*THE DATA*.
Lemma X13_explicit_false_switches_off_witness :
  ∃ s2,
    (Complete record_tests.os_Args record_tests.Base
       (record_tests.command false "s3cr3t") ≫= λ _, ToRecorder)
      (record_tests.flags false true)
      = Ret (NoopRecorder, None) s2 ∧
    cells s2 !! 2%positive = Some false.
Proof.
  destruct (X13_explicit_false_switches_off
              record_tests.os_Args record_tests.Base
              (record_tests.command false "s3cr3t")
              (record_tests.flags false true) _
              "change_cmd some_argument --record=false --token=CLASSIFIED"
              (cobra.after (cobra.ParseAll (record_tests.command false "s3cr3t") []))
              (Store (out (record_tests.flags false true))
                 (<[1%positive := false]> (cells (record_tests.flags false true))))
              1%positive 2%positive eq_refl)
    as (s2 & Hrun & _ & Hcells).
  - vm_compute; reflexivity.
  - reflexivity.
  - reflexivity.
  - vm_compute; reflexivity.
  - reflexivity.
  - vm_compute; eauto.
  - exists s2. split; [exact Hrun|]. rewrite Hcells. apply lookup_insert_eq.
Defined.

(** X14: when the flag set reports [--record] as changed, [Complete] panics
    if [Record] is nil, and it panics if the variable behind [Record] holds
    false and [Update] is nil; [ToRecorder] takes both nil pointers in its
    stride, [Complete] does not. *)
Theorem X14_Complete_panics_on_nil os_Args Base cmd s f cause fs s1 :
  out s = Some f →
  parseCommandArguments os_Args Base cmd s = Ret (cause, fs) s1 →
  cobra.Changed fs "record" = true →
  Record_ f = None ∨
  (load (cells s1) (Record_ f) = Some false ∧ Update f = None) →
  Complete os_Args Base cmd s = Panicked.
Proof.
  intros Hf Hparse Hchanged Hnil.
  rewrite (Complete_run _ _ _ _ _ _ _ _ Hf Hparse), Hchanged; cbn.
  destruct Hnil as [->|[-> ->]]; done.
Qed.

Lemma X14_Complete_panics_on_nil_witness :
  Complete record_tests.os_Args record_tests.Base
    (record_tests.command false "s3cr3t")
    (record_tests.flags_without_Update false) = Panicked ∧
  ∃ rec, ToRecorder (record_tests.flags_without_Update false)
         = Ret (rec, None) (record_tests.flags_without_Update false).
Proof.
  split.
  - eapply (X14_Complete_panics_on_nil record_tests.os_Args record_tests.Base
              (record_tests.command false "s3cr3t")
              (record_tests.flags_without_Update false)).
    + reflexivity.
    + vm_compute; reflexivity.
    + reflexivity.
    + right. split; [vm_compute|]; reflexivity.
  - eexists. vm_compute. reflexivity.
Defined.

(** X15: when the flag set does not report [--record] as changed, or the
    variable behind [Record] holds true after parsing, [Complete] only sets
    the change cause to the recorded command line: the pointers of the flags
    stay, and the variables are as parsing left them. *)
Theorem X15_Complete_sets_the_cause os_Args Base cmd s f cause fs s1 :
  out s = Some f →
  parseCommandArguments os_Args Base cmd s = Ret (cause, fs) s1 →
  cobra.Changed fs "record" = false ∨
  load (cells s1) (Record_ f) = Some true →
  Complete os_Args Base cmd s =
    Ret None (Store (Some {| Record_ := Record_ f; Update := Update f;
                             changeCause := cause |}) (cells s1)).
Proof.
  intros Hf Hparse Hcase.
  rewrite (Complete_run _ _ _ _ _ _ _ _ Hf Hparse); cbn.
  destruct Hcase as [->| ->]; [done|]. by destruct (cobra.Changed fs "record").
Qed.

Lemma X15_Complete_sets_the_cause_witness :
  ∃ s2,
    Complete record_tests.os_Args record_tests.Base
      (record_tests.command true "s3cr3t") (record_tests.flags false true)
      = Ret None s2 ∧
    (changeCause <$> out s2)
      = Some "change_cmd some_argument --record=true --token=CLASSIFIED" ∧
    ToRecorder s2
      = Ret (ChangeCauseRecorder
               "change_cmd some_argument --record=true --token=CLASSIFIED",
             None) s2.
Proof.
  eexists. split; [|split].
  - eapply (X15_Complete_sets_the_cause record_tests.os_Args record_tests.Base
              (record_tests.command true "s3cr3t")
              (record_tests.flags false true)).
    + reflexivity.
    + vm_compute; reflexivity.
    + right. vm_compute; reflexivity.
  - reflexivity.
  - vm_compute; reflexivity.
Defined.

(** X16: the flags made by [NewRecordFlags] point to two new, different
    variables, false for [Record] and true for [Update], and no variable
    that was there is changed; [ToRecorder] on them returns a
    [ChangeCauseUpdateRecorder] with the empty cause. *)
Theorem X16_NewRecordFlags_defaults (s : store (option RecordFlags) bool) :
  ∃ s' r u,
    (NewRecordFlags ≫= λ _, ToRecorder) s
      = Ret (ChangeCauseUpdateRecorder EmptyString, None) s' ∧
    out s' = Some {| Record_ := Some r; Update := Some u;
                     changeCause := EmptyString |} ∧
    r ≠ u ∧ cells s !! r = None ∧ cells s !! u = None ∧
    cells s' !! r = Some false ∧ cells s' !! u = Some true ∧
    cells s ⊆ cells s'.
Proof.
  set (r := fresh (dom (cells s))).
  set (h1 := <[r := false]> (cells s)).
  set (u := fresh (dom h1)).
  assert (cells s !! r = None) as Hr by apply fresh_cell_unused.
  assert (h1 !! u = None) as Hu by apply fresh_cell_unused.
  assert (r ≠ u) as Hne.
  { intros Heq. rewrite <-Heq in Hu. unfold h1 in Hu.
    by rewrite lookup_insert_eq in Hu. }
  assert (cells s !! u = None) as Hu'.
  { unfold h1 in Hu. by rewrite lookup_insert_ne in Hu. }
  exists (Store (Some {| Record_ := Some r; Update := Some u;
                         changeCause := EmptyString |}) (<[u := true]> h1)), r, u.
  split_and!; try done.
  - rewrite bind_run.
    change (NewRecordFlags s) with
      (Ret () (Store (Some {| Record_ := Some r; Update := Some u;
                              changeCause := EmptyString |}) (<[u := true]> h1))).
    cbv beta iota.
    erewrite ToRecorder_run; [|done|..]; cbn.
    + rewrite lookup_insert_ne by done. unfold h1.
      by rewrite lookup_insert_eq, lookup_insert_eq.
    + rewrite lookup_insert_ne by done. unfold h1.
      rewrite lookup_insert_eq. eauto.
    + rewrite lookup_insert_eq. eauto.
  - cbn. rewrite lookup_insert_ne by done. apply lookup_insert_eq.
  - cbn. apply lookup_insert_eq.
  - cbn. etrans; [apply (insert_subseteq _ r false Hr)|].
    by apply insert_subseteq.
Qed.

*TASK DETAILS*.
Set every line of the data down again, word for word.

*EXERCISE ANSWER*.
Lemma X13_explicit_false_switches_off_witness :
  ∃ s2,
    (Complete record_tests.os_Args record_tests.Base
       (record_tests.command false "s3cr3t") ≫= λ _, ToRecorder)
      (record_tests.flags false true)
      = Ret (NoopRecorder, None) s2 ∧
    cells s2 !! 2%positive = Some false.
Proof.
  destruct (X13_explicit_false_switches_off
              record_tests.os_Args record_tests.Base
              (record_tests.command false "s3cr3t")
              (record_tests.flags false true) _
              "change_cmd some_argument --record=false --token=CLASSIFIED"
              (cobra.after (cobra.ParseAll (record_tests.command false "s3cr3t") []))
              (Store (out (record_tests.flags false true))
                 (<[1%positive := false]> (cells (record_tests.flags false true))))
              1%positive 2%positive eq_refl)
    as (s2 & Hrun & _ & Hcells).
  - vm_compute; reflexivity.
  - reflexivity.
  - reflexivity.
  - vm_compute; reflexivity.
  - reflexivity.
  - vm_compute; eauto.
  - exists s2. split; [exact Hrun|]. rewrite Hcells. apply lookup_insert_eq.
Defined.

(** X14: when the flag set reports [--record] as changed, [Complete] panics
    if [Record] is nil, and it panics if the variable behind [Record] holds
    false and [Update] is nil; [ToRecorder] takes both nil pointers in its
    stride, [Complete] does not. *)
Theorem X14_Complete_panics_on_nil os_Args Base cmd s f cause fs s1 :
  out s = Some f →
  parseCommandArguments os_Args Base cmd s = Ret (cause, fs) s1 →
  cobra.Changed fs "record" = true →
  Record_ f = None ∨
  (load (cells s1) (Record_ f) = Some false ∧ Update f = None) →
  Complete os_Args Base cmd s = Panicked.
Proof.
  intros Hf Hparse Hchanged Hnil.
  rewrite (Complete_run _ _ _ _ _ _ _ _ Hf Hparse), Hchanged; cbn.
  destruct Hnil as [->|[-> ->]]; done.
Qed.

Lemma X14_Complete_panics_on_nil_witness :
  Complete record_tests.os_Args record_tests.Base
    (record_tests.command false "s3cr3t")
    (record_tests.flags_without_Update false) = Panicked ∧
  ∃ rec, ToRecorder (record_tests.flags_without_Update false)
         = Ret (rec, None) (record_tests.flags_without_Update false).
Proof.
  split.
  - eapply (X14_Complete_panics_on_nil record_tests.os_Args record_tests.Base
              (record_tests.command false "s3cr3t")
              (record_tests.flags_without_Update false)).
    + reflexivity.
    + vm_compute; reflexivity.
    + reflexivity.
    + right. split; [vm_compute|]; reflexivity.
  - eexists. vm_compute. reflexivity.
Defined.

(** X15: when the flag set does not report [--record] as changed, or the
    variable behind [Record] holds true after parsing, [Complete] only sets
    the change cause to the recorded command line: the pointers of the flags
    stay, and the variables are as parsing left them. *)
Theorem X15_Complete_sets_the_cause os_Args Base cmd s f cause fs s1 :
  out s = Some f →
  parseCommandArguments os_Args Base cmd s = Ret (cause, fs) s1 →
  cobra.Changed fs "record" = false ∨
  load (cells s1) (Record_ f) = Some true →
  Complete os_Args Base cmd s =
    Ret None (Store (Some {| Record_ := Record_ f; Update := Update f;
                             changeCause := cause |}) (cells s1)).
Proof.
  intros Hf Hparse Hcase.
  rewrite (Complete_run _ _ _ _ _ _ _ _ Hf Hparse); cbn.
  destruct Hcase as [->| ->]; [done|]. by destruct (cobra.Changed fs "record").
Qed.

Lemma X15_Complete_sets_the_cause_witness :
  ∃ s2,
    Complete record_tests.os_Args record_tests.Base
      (record_tests.command true "s3cr3t") (record_tests.flags false true)
      = Ret None s2 ∧
    (changeCause <$> out s2)
      = Some "change_cmd some_argument --record=true --token=CLASSIFIED" ∧
    ToRecorder s2
      = Ret (ChangeCauseRecorder
               "change_cmd some_argument --record=true --token=CLASSIFIED",
             None) s2.
Proof.
  eexists. split; [|split].
  - eapply (X15_Complete_sets_the_cause record_tests.os_Args record_tests.Base
              (record_tests.command true "s3cr3t")
              (record_tests.flags false true)).
    + reflexivity.
    + vm_compute; reflexivity.
    + right. vm_compute; reflexivity.
  - reflexivity.
  - vm_compute; reflexivity.
Defined.

(** X16: the flags made by [NewRecordFlags] point to two new, different
    variables, false for [Record] and true for [Update], and no variable
    that was there is changed; [ToRecorder] on them returns a
    [ChangeCauseUpdateRecorder] with the empty cause. *)
Theorem X16_NewRecordFlags_defaults (s : store (option RecordFlags) bool) :
  ∃ s' r u,
    (NewRecordFlags ≫= λ _, ToRecorder) s
      = Ret (ChangeCauseUpdateRecorder EmptyString, None) s' ∧
    out s' = Some {| Record_ := Some r; Update := Some u;
                     changeCause := EmptyString |} ∧
    r ≠ u ∧ cells s !! r = None ∧ cells s !! u = None ∧
    cells s' !! r = Some false ∧ cells s' !! u = Some true ∧
    cells s ⊆ cells s'.
Proof.
  set (r := fresh (dom (cells s))).
  set (h1 := <[r := false]> (cells s)).
  set (u := fresh (dom h1)).
  assert (cells s !! r = None) as Hr by apply fresh_cell_unused.
  assert (h1 !! u = None) as Hu by apply fresh_cell_unused.
  assert (r ≠ u) as Hne.
  { intros Heq. rewrite <-Heq in Hu. unfold h1 in Hu.
    by rewrite lookup_insert_eq in Hu. }
  assert (cells s !! u = None) as Hu'.
  { unfold h1 in Hu. by rewrite lookup_insert_ne in Hu. }
  exists (Store (Some {| Record_ := Some r; Update := Some u;
                         changeCause := EmptyString |}) (<[u := true]> h1)), r, u.
  split_and!; try done.
  - rewrite bind_run.
    change (NewRecordFlags s) with
      (Ret () (Store (Some {| Record_ := Some r; Update := Some u;
                              changeCause := EmptyString |}) (<[u := true]> h1))).
    cbv beta iota.
    erewrite ToRecorder_run; [|done|..]; cbn.
    + rewrite lookup_insert_ne by done. unfold h1.
      by rewrite lookup_insert_eq, lookup_insert_eq.
    + rewrite lookup_insert_ne by done. unfold h1.
      rewrite lookup_insert_eq. eauto.
    + rewrite lookup_insert_eq. eauto.
  - cbn. rewrite lookup_insert_ne by done. apply lookup_insert_eq.
  - cbn. apply lookup_insert_eq.
  - cbn. etrans; [apply (insert_subseteq _ r false Hr)|].
    by apply insert_subseteq.
Qed.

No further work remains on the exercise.